Она опустила глаза. Господи, если это и есть любовь, не удивительно, что люди творят такие странные вещи ради нее: ломают свои семьи, разрушают карьеры, развязывают войны.
– А здешний обслуживающий персонал догадывается о нас?
– Конечно, я думаю, они на кухне даже заключали пари…
– Луис, ты когда-нибудь?..
– Привозил сюда женщин? Никогда. Это мое убежище. С женщинами я имел дело в Севилье, как правило, с восьми вечера до двух утра. А вот с тобой все не тан. Ты заставила меня нарушить все мои правила.

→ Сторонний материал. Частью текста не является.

(** C5: for every hourly rain series and index [t] the deterministic
    deviation is the population standard deviation of the values at [t],
    [t+1], [t+2] that the series has, taken as floats (the squared
    distances to the mean are divided by the number of values, not by one
    less), as [statistics.pstdev] returns it: a float within one part in
    2^52 of the square root of the exact variance, when there are at
    least two values, and 0 otherwise; its level is NONE below the float
    0.7, which is a little less than 0.7, WARN from there up to but
    excluding 1.0, and DANGER from 1.0 on; the window 0, 0, 6 has
    deviation 2.8284271247461903 and is DANGER. *)
Theorem deterministic_deviation (prec_arr : list Q) (LEN idx : nat) :
  let window := map F64.round (take 3 (drop idx (take LEN prec_arr))) in
  let n := inject_Z (Z.of_nat (length window)) in
  let mean := (Qsum window / n)%Q in
  let d := dev_mm_of prec_arr LEN idx in
  map F64.round (window_vals prec_arr LEN idx 3) = window /\
  ((2 <= length window)%nat ->
   (mean * n == Qsum window)%Q /\
   (radicand d * n
    == Qsum (map (fun x => (x - mean) * (x - mean)) window))%Q) /\
  ((length window < 2)%nat -> Stdev_float d = 0%Q) /\
  (Rabs (Stdev_value d - sqrt (Q2R (radicand d)))
   <= sqrt (Q2R (radicand d)) / IZR (2 ^ 52) + / IZR (2 ^ 1075))%R /\
  (dev_level d = DEV_NONE
   <-> (Stdev_value d < Q2R (F64.round 0.7))%R) /\
  (dev_level d = DEV_WARN
   <-> (Q2R (F64.round 0.7) <= Stdev_value d < 1)%R) /\
  (dev_level d = DEV_DANGER <-> (1 <= Stdev_value d)%R) /\
  (F64.round 0.7 = 3152519739159347 # 4503599627370496 /\
   (Q2R (F64.round 0.7) < 7 / 10)%R) /\
  (let d6 := dev_mm_of [0; 0; 6]%Q 3 0 in
   (radicand d6 == 8)%Q /\
   Stdev_float d6 = 6369051672525773 # 2251799813685248 /\
   (2828 / 1000 <= Stdev_value d6 < 2829 / 1000)%R /\
   dev_level d6 = DEV_DANGER).
Proof.
  intros window n mean d.
  assert (Hw : map F64.round (window_vals prec_arr LEN idx 3) = window)
    by (unfold window; now rewrite window_vals_take).
  assert (Hnn : (0 <= radicand d)%Q) by apply dev_mm_nonneg.
  split; [exact Hw |].
  split.
  { intros Hlen.
    assert (Hn : ~ (n == 0)%Q).
    { unfold n. change 0%Q with (inject_Z 0). rewrite inject_Z_injective.
      lia. }
    unfold d, dev_mm_of. cbv zeta. rewrite Hw.
    destruct (2 <=? length window)%nat eqn:E;
      [| apply Nat.leb_gt in E; lia].
    unfold pstdev, pvariance. cbv zeta. cbn [radicand].
    fold n. fold mean. split.
    - unfold mean. field. exact Hn.
    - generalize (Qsum (map (fun x => (x - mean) * (x - mean))%Q window)).
      intros q. field. exact Hn. }
  split.
  { intros Hlen. unfold d, dev_mm_of. cbv zeta. rewrite Hw.
    destruct (2 <=? length window)%nat eqn:E;
      [apply Nat.leb_le in E; lia | vm_compute; reflexivity]. }
  split; [apply sqrt_accurate, Hnn |].
  destruct (dev_level_real d) as (H1 & H2 & H3).
  repeat (split; [assumption |]).
  split; [split; [exact round_warn | exact Q2R_warn] |].
  cbv zeta.
  set (d6 := dev_mm_of [0; 0; 6]%Q 3 0).
  assert (E6 : Stdev_float d6 = 6369051672525773 # 2251799813685248)
    by (vm_compute; reflexivity).
  split; [vm_compute; reflexivity |].
  split; [exact E6 |].
  split; [split |].
  - replace (2828 / 1000)%R with (Q2R 2.828) by (unfold Q2R; simpl; lra).
    apply Stdev_value_ge. rewrite E6. vm_compute. discriminate.
  - replace (2829 / 1000)%R with (Q2R 2.829) by (unfold Q2R; simpl; lra).
    apply Stdev_value_lt. rewrite E6. reflexivity.
  - vm_compute. reflexivity.
Qed.

Lemma deterministic_deviation_witness :
  let series := [5; 0.2; 1.4; 0; 9]%Q in
  let window := map F64.round [0.2; 1.4; 0]%Q in
  let mean := (Qsum window / inject_Z 3)%Q in
  (radicand (dev_mm_of series 4 1) * inject_Z 3
   == Qsum (map (fun x => (x - mean) * (x - mean)) window))%Q /\
  Stdev_float (dev_mm_of series 4 3) = 0%Q.
Proof.
  cbv zeta. split.
  - apply (proj1 (proj2 (deterministic_deviation [5; 0.2; 1.4; 0; 9]%Q 4 1))).
    simpl. lia.
  - apply (proj1 (proj2 (proj2
             (deterministic_deviation [5; 0.2; 1.4; 0; 9]%Q 4 3)))).
    simpl. lia.
Defined.

End Deviation.

(** ** The combined windows *)

Section Windows.

Variable TIMES : list string.

(** The threshold of the source, [int(n * 0.8 + 0.999)], is the ceiling
    of [n * 0.8]. *)
Lemma best_aman_threshold (n : nat) :
  Num.py_int (inject_Z (Z.of_nat n) * THRESH_PCT + 0.999)
  = Qceiling (inject_Z (Z.of_nat n) * 0.8).
Proof.
  unfold Num.py_int, Qceiling, Qfloor, THRESH_PCT.
  cbn [Qnum Qden Qmult Qplus Qopp inject_Z Pos.mul].
  rewrite Z.quot_div_nonneg by lia.
  change (Z.pos (1 * 10 * 1000)) with 10000%Z.
  change (Z.pos (1 * 10)) with 10%Z.
  change (Z.pos 10) with 10%Z. change (Z.pos 1000) with 1000%Z.
  Z.div_mod_to_equations. lia.
Qed.

Lemma is_best_aman_ceiling (n a : nat) :
  (0 < n)%nat ->
  is_best_aman n a = true
  <-> (Qceiling (inject_Z (Z.of_nat n) * 0.8) <= Z.of_nat a)%Z.
Proof.
  intros Hn. unfold is_best_aman. rewrite best_aman_threshold.
  rewrite andb_true_iff, Nat.ltb_lt, Z.leb_le. tauto.
Qed.

(** C7: in every run with at least one processed location a slot is
    among the best safe hours exactly when its Aman count is at least the
    ceiling of 0.8 times the number of processed locations, and among the
    risky hours exactly when its Rawan count is greater than 1; with 5
    locations, 4 Aman qualify and 3 do not. *)
Theorem best_and_risky_windows (st : State) (t : string) :
  (0 < processed_count st)%nat ->
  (In t (best_aman_times TIMES st)
   <-> In t TIMES /\
       (Qceiling (inject_Z (Z.of_nat (processed_count st)) * 0.8)
        <= Z.of_nat (agg_get AGG_AMAN t st))%Z) /\
  (In t (any_rawan_times TIMES st)
   <-> In t TIMES /\ (1 < agg_get AGG_RAWAN t st)%nat) /\
  Qceiling (inject_Z 5 * 0.8) = 4%Z /\
  is_best_aman 5 4 = true /\ is_best_aman 5 3 = false.
Proof.
  intros Hn. unfold best_aman_times, any_rawan_times.
  rewrite !filter_In, Nat.ltb_lt, (is_best_aman_ceiling _ _ Hn).
  repeat split; tauto.
Qed.

End Windows.

Lemma best_and_risky_windows_witness :
  let TIMES := ["2025-01-01T05:00"; "2025-01-01T06:00"] in
  let st :=
    mkState (fun k => match k with
                      | AGG_AMAN => {["2025-01-01T05:00" := 4%nat]}
                      | AGG_RAWAN => {["2025-01-01T06:00" := 2%nat]}
                      | _ => ∅
                      end)
            (fun _ => ∅) ∅ [] 5 [] 0 0 0 in
  In "2025-01-01T05:00" (best_aman_times TIMES st) /\
  ~ In "2025-01-01T06:00" (best_aman_times TIMES st) /\
  In "2025-01-01T06:00" (any_rawan_times TIMES st).
Proof.
  cbv zeta.
  set (TIMES := ["2025-01-01T05:00"; "2025-01-01T06:00"]).
  set (st := mkState _ _ _ _ _ _ _ _ _).
  assert (Hn : (0 < processed_count st)%nat) by (simpl; lia).
  split; [| split].
  - apply (proj1 (best_and_risky_windows TIMES st _ Hn)).
    split; [simpl; tauto | vm_compute; discriminate].
  - intros H.
    apply (proj1 (best_and_risky_windows TIMES st _ Hn)) in H as [_ H].
    vm_compute in H. apply H. reflexivity.
  - apply (proj1 (proj2 (best_and_risky_windows TIMES st _ Hn))).
    split; [simpl; tauto | vm_compute; lia].
Defined.
(** Result of a Go function returning [(A, error)] whose value is not used
    when the error is not nil.  [Panic] is a run-time panic, which no code of
    the relay recovers: the process dies. *)
Inductive res (A : Type) : Type :=
| Ok (a : A)
| Err (e : string)
| Panic.
Arguments Ok {_} _.
Arguments Err {_} _.
Arguments Panic {_}.

#[export] Instance res_ret : MRet res := @Ok.
#[export] Instance res_bind : MBind res := λ A B f m,
  match m with Ok a => f a | Err e => Err e | Panic => Panic end.
#[export] Instance res_fmap : FMap res := λ A B f m,
  match m with Ok a => Ok (f a) | Err e => Err e | Panic => Panic end.

(** [fmt.Errorf("<prefix>%v", err)]: the same outcome with the error message
    prefixed. *)
Definition wrapErr {A} (p : string) (r : res A) : res A :=
  match r with Err e => Err (p +:+ e) | _ => r end.
(** [fmt.Errorf("<prefix>%v<suffix>", err)] *)
Definition wrapErr2 {A} (p q : string) (r : res A) : res A :=
  match r with Err e => Err (p +:+ e +:+ q) | _ => r end.

(** The value of a pointer that the code dereferences: [nil] panics. *)
Definition deref {A} (o : option A) : res A :=
  match o with Some a => Ok a | None => Panic end.

(** [xs[i]] on a slice: out of range panics. *)
Definition index {A} (l : list A) (i : nat) : res A := deref (l !! i).

Definition is_ok {A} (r : res A) : bool := match r with Ok _ => true | _ => false end.
Definition err_of {A} (r : res A) : error := match r with Err e => Some e | _ => None end.

Lemma res_bind_Ok {A B} (m : res A) (f : A → res B) b :
  m ≫= f = Ok b ↔ ∃ a, m = Ok a ∧ f a = Ok b.
Proof. unfold mbind, res_bind. destruct m; split; [eauto|by intros (? & [= ->] & ?)|done|by intros (? & ? & ?)|done|by intros (? & ? & ?)]. Qed.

– А ты – мои: никаких женатых мужчин, не путать дело с удовольствием…
– Никаких иностранцев?
– Конечно, никаких иностранцев.
– Фрэнсис… – Он под столом сжал коленками ее ногу. – Фрэнсис, я боюсь, что не могу больше ждать ни минуты.
И теперь вот это. Эта комната, эта темная, украшенная резьбой кровать, белые простыни, шепчущие шторы, это чувство свободы и любви, и дождь, падающий на теплую и темную землю, наполняющий воздух волнующими ароматами. Фрэнсис немного повернулась, подвинула одну руну Луиса так, чтобы не давить на нее, положила другую себе на грудь и заснула.